Reputation: 1719
I need to write a rest client (in Java - using RestEasy) that can consume JSON responses. Regarding the need for the rest client (or wrapping service) to translate the JSON responses to a Java type, I see the following options:
1. map the response to a string and then use JsonParser tools to extract data and build types manually.
2. Use JAXB annotated POJOs - in conjunction with jackson - to automatically bind the json response to an object.
Regarding 2, is it desirable / correct to define an XSD to generate the JAXB annotated POJOs? I can advantages to doing this using, e.g. reuse by an XML client.
Thanks.
Upvotes: 0
Views: 1060
Reputation: 5492
I'm a fan of #2.
The reasoning is that your JAXB annotated model objects essentially are the contract for the business/domain logic that you're trying to represent on a transport level, and POJOs obviously give you excellent control over getter/setter validation, and you can control your element names and namespaces with fine granularity.

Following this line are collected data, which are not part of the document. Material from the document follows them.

(** The moves a thread has left once the flag is up. *)
Definition thread_weight (t : Thread) : nat :=
  match t with
  | TFinished => 0
  | TTrigger TsConnect => 1
  | TTrigger TsStore => 2
  | TSignals | TStdin => 3
  | TTicker _ (TkJob true) => 1
  | TTicker _ (TkCheck _) => 2
  | TTicker _ (TkSleep _) => 3
  | TTicker _ (TkJob false) => 4
  | TSession _ (SsJoin _) => 1
  | TSession _ SsUnsubscribe => 2
  | TSession _ (SsCheck _) => 3
  | TSession _ (SsExecute _) => 4
  | TSession _ (SsRead _) => 5
  | TSession _ SsSetTimeout => 6
  | TSession _ SsClone => 7
  end.
Definition main_weight (s : Server) : nat :=
  match sv_main s with
  | MReturned => 0
  | MJoin hs => 1 + length hs
  | MClose => 2 + length (sv_handles s)
  | MHead => 3 + length (sv_handles s)
  | MAccepted _ => 4 + length (sv_handles s)
  | MAccept => 5 + length (sv_handles s)
  | MPrune => 6 + length (sv_handles s)
  | MSpawn _ => 12 + length (sv_handles s)
  end.
Definition weight (s : Server) : nat := main_weight s + sum_list_with thread_weight (sv_threads s).

(** The moves that are up to somebody else: a client that connects or sends, and
    the terminal. *)
Definition outside (ev : Event) (s : Server) : bool :=
  match ev with
  | EvConnect | EvThread _ (PartOfFrame | NoCommand) | EvThread _ (Line _) => true
  | EvThread i Failed => match sv_threads s !! i with Some TStdin => true | _ => false end
  | _ => false
  end.

(** How many moves of a run are the server's own. *)
Fixpoint own_moves (evs : list Event) (s : Server) : nat :=
  match evs with
  | [] => 0
  | ev :: evs' =>
      (if outside ev s then 0 else 1) + match step ev s with Some s' => own_moves evs' s' | None => 0 end
  end.

Lemma thread_weight_step t a s t' s' :
  thread_step t a s = Some (t', s') -> sv_shutdown s = true ->
  thread_weight t' < thread_weight t \/
  thread_weight t' <= thread_weight t /\
    (a = PartOfFrame \/ a = NoCommand \/ (exists l, a = Line l) \/ a = Failed /\ t = TStdin).
Proof. intros Ht Hs. thread_cases Ht; try congruence; (left; lia) || (right; eauto 7). Qed.

Lemma weight_step ev s s' :
  step ev s = Some s' -> sv_shutdown s = true ->
  weight s' + (if outside ev s then 0 else 1) <= weight s.
Proof.
  intros Hs Hf. unfold weight. destruct ev as [|a|i a].
  - simplify_eq/=. unfold main_weight. cbn. lia.
  - main_cases Hs; try congruence; unfold main_weight; cbn; rewrite Hpc, ?length_app, ?sum_list_with_app; cbn;
      try (pose proof (length_filter (fun i => is_finished s i = false) (sv_handles s))); lia.
  - apply step_thread_cases in Hs as (t & t' & s1 & Hi & Ht & ->).
    pose proof (thread_step_frame _ _ _ _ _ Ht) as (_ & Hh & Hm & _).
    pose proof (sum_list_with_insert thread_weight _ _ _ t' Hi) as Hsum.
    assert (main_weight (set_threads (<[i:=t']> (sv_threads s)) s1) = main_weight s) as ->.
    { unfold main_weight. cbn. by rewrite Hm, Hh. }
    destruct (thread_weight_step _ _ _ _ _ Ht Hf) as [?|[? Ho]]; cbn in *.
    + repeat case_match; lia.
    + assert (outside (EvThread i a) s = true) as Ho'.
      { destruct Ho as [->|[->|[[l ->]|[-> ->]]]]; cbn; by rewrite ?Hi. }
      cbn in Ho'. rewrite Ho'. lia.
Qed.

Lemma own_moves_bound evs s s' :
  run evs s = Some s' -> sv_shutdown s = true ->
  own_moves evs s + weight s' <= weight s /\ sv_shutdown s' = true.
Proof.
  revert s. induction evs as [|ev evs IH]; intros s; cbn; [intros [= <-] ?; split; [lia|done]|].
  destruct (step ev s) as [s1|] eqn:H1; cbn; [|done]. intros Hr Hf.
  pose proof (weight_step _ _ _ H1 Hf).
  destruct (IH _ Hr (step_flag _ _ _ H1 Hf)). split; [lia|done].
Qed.

(** What is left to join is left of the handles. *)
Lemma joins_handles tty s hs :
  reachable tty s -> sv_main s = MJoin hs -> length hs <= length (sv_handles s).
Proof.
  intros [evs Hr]. revert hs.
  eapply (run_invariant
    (fun s => forall hs, sv_main s = MJoin hs -> length hs <= length (sv_handles s)));
    [| |exact Hr]; [|by destruct tty].
  clear. intros ev s s' Hj Hs hs Hm. destruct ev as [|a|i a].
  - simplify_eq/=. auto.
  - main_cases Hs; simplify_eq; [done|]. specialize (Hj _ eq_refl). cbn in Hj. lia.
  - apply step_thread_cases in Hs as (t & t' & s1 & _ & Ht & ->).
    apply thread_step_frame in Ht as (_ & Hh & Hmm & _). cbn in *. rewrite Hh. apply Hj. congruence.
Qed.

(** The moves that need nobody: a call that goes through on its own, a time that
    runs out. *)
Definition own (ev : Event) : Prop :=
  match ev with
  | EvMain Fine | EvThread _ Fine | EvThread _ Elapsed => True
  | _ => False
  end.

(** What can keep the server waiting for somebody: the stdin thread, at its terminal;
    a session whose socket has no timeout, or whose client does not take its replies;
    an accept loop nobody could knock at. *)
Definition waits_outside (s : Server) : Prop :=
  (exists i, sv_threads s !! i = Some TStdin) \/
  (exists i id, sv_threads s !! i = Some (TSession id (SsRead false)) \/
                sv_threads s !! i = Some (TSession id (SsJoin true))) \/
  sv_main s = MAccept /\ sv_backlog s = [] /\ WakeFailed ∈ sv_out s.

Lemma thread_own i t s :
  sv_threads s !! i = Some t -> t <> TFinished -> sv_closed s = true \/ t <> TSignals ->
  (exists ev, own ev /\ is_Some (step ev s)) \/ waits_outside s.
Proof.
  intros Hi Hne Hc. unfold waits_outside.
  destruct t as [| |[]|job [n|n|last]|id [| |timed|[]|timed| |[]]|]; try done; eauto 7.
  all: left; first
    [ by exists (EvThread i Fine); cbn; rewrite Hi; cbn; eauto
    | by exists (EvThread i Elapsed); cbn; rewrite Hi; cbn; eauto | idtac ].
  destruct Hc as [Hc|]; [|done]. exists (EvThread i Fine). cbn. rewrite Hi. cbn. rewrite Hc. cbn. eauto.
Qed.

Lemma main_own s :
  handles_kept s -> flag_kept s -> sv_shutdown s = true -> sv_main s <> MReturned ->
  (exists ev, own ev /\ is_Some (step ev s)) \/ waits_outside s.
Proof.
  intros Hk Hf Hs Hr.
  assert (Hm : is_Some (main_step Fine s) -> exists ev, own ev /\ is_Some (step ev s)).
  { intros Hm. by exists (EvMain Fine). }
  unfold main_step in Hm. destruct (sv_main s) as [| | |p|p| |[|h hs]|] eqn:Hpc; try done; eauto.
  - destruct (sv_backlog s) eqn:Hb; [|by eauto].
    destruct (fk_woken _ Hf Hs) as [[i Hi]|[?|?]]; [by rewrite Hpc| | |].
    + eapply thread_own; [exact Hi|done|by right].
    + done.
    + right. right. by right.
  - destruct (is_finished s h) eqn:Hh; [by eauto|]. unfold is_finished in Hh.
    destruct (sv_threads s !! h) as [t|] eqn:Ht; [|done].
    eapply thread_own; [exact Ht|by intros ->|left]. apply fk_closed; [done|by rewrite Hpc].
Qed.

With that said, I like having an additional "inner" model of POJOs (if necessary, depending on problem complexity/project scope) to isolate the transport layer from the domain objects. Also, you get a nice warm feeling that you're not directly tied to your transport layer if things need to change internally in your business/domain object representation. A co-worker mentioned Dozer, a tool for mapping beans to beans, but I have no direct experience with it to comment further.
I'm not a fan of generating code from XSDs. Often the code is ugly or downright unreadable; and managing change, however subtle or insignificant can introduce unexpected results. Maybe I'm wrong about that but I require good unit-tests on a proven model.
This is based on my personal experience writing a customer-facing SDK with a hairy XML-over-HTTP (we don't call it REST) API. JAXB/Jackson annotated POJOs made it relatively painless. Hope that helps.